Exercise objective — Below are entries; copy exactly the lines from the one with "Qle_shift_div_l; [exact PB|]." through the one with "unfold percentage_of. revert", both included, and leave out the rest.

Given information —
Definition RectangleConverter : ParameterConverter :=
  {| ref := RefRectangle;
     inputToParameter := fun catalogFunction input options =>
       match BoundingBoxData input with
       | None => None
       | Some boundingBoxData =>
           match BoundingBox_Default boundingBoxData with
           | None => None
           | Some default =>
               match Default_CRS default with
               | None => None
               | Some defaultCrs =>
                   let code := crsStringToCode defaultCrs in
                   let usedCrs := defaultCrs in
                   let '(code, usedCrs) :=
                     if negb (isTerriaCrs code)
                     then match supportedCrsList boundingBoxData with
                          | None => (code, usedCrs)
                          | Some supported =>
                              match firstTerriaCrs supported with
                              | Some crs => (Some TERRIA_CRS, crs)
                              | None => (code, usedCrs)
                              end
                          end
                     else (code, usedCrs) in
                   if negb (isDefined code) then None
                   else Some (newParameter catalogFunction options
                                (RectangleParameter usedCrs None))
               end
           end
       end;
     parameterToInput := fun functionParameter =>
       match kind functionParameter with
       | RectangleParameter crs v =>
           match v with
           | None => Normal None
           | Some value =>
               let '(bboxMinCoord1, bboxMinCoord2,
                     bboxMaxCoord1, bboxMaxCoord2, urn) :=
                 if negb (JsString.indexOf crs "crs84" =? -1)
                 then (toDegrees (west value), toDegrees (south value),
                       toDegrees (east value), toDegrees (north value),
                       "urn:ogc:def:crs:OGC:1.3:CRS84")
                 else (toDegrees (south value), toDegrees (west value),
                       toDegrees (north value), toDegrees (east value),
                       "urn:ogc:def:crs:EPSG:6.6:4326") in
               Normal (Some
                 {| inputType := "BoundingBoxData";
                    inputValue := Some
                      (numberToString bboxMinCoord1 ++ "," ++
                       numberToString bboxMinCoord2 ++ "," ++
                       numberToString bboxMaxCoord1 ++ "," ++
                       numberToString bboxMaxCoord2 ++ "," ++
                       urn) |})
           end
       | _ => Untyped
       end |}.
(** The chain of roundings behind the percentage of [a] matches among [b]
    pixels. *)
Lemma percentage_chain (a b : Z) :
  0 < a <= b -> b < 2 ^ 63 ->
  exists MA EA MB EB MQ EQ gq gp,
    normal (of_int a) MA EA /\ normal (of_int b) MB EB
    /\ rounded (inject_Z a) (Zdigits2 a) (of_int a)
    /\ rounded (inject_Z b) (Zdigits2 b) (of_int b)
    /\ normal (F64.div (of_int a) (of_int b)) MQ EQ
    /\ rounded (Fval MA EA / Fval MB EB)%Q gq (F64.div (of_int a) (of_int b))
    /\ (Fval MQ EQ <= 1)%Q
    /\ rounded (Fval MQ EQ * 100)%Q gp (percentage_of a b).
Proof.
  intros Ha Hb.
  destruct (of_int_count a ltac:(lia)) as (MA & EA & NA & HEA & RA & LA & UA).
  destruct (of_int_count b ltac:(lia)) as (MB & EB & NB & HEB & RB & LB & UB).
  assert (AB : (Fval MA EA <= Fval MB EB)%Q).
  { apply (leb_normal_values _ _ _ _ _ _ NA NB).
    apply (rounded_mono _ _ _ _ _ _ RA RB). rewrite <- Zle_Qle. lia. }
  destruct (div_rounded _ _ _ _ _ _ NA NB) as (gq & RQ);
    try (unfold SpecFloat.emin, prec, emax; lia).
  destruct (rounded_normal _ _ _ RQ) as (MQ & EQ & NQ & HEQ & LQ & UQ).
  pose proof (Fval_pos MA EA) as PA. pose proof (Fval_pos MB EB) as PB.
  assert (X1 : (Fval MA EA / Fval MB EB <= 1)%Q).
  { apply Qle_shift_div_r; [exact PB | lra]. }
  assert (X0 : (pow2 (-63) <= Fval MA EA / Fval MB EB)%Q).
  { apply Qle_shift_div_l; [exact PB|].
    assert (pow2 (-63) * Fval MB EB <= pow2 (-63) * pow2 63)%Q.
    { apply Qmult_le_l; [apply pow2_pos | exact UB]. }
    rewrite <- pow2_add in H. change (pow2 (-63 + 63)) with 1%Q in H. lra. }
  assert (Q1 : (Fval MQ EQ <= 1)%Q).
  { rewrite <- Fval_one.
    apply (leb_normal_values _ _ _ _ _ _ NQ normal_one).
    apply (rounded_mono _ _ _ _ _ _ RQ (normal_rounded _ _ _ normal_one)).
    rewrite Fval_one. exact X1. }
  pose proof (mag_is_between _ _ (-63) 0 (rounded_mag _ _ _ RQ) X0 X1) as Hgq.
  destruct (mul_rounded _ _ _ _ _ _ NQ normal_hundred) as (gp & RP);
    try (unfold SpecFloat.emin, prec, emax in *; lia).
  exists MA, EA, MB, EB, MQ, EQ, gq, gp.
  repeat (split; [assumption|]).
  unfold percentage_of. revert RP. apply rounded_compat.
  rewrite Fval_hundred. reflexivity.
Qed.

Written reply —
  { apply Qle_shift_div_l; [exact PB|].
    assert (pow2 (-63) * Fval MB EB <= pow2 (-63) * pow2 63)%Q.
    { apply Qmult_le_l; [apply pow2_pos | exact UB]. }
    rewrite <- pow2_add in H. change (pow2 (-63 + 63)) with 1%Q in H. lra. }
  assert (Q1 : (Fval MQ EQ <= 1)%Q).
  { rewrite <- Fval_one.
    apply (leb_normal_values _ _ _ _ _ _ NQ normal_one).
    apply (rounded_mono _ _ _ _ _ _ RQ (normal_rounded _ _ _ normal_one)).
    rewrite Fval_one. exact X1. }
  pose proof (mag_is_between _ _ (-63) 0 (rounded_mag _ _ _ RQ) X0 X1) as Hgq.
  destruct (mul_rounded _ _ _ _ _ _ NQ normal_hundred) as (gp & RP);
    try (unfold SpecFloat.emin, prec, emax in *; lia).
  exists MA, EA, MB, EB, MQ, EQ, gq, gp.
  repeat (split; [assumption|]).
  unfold percentage_of. revert RP. apply rounded_compat.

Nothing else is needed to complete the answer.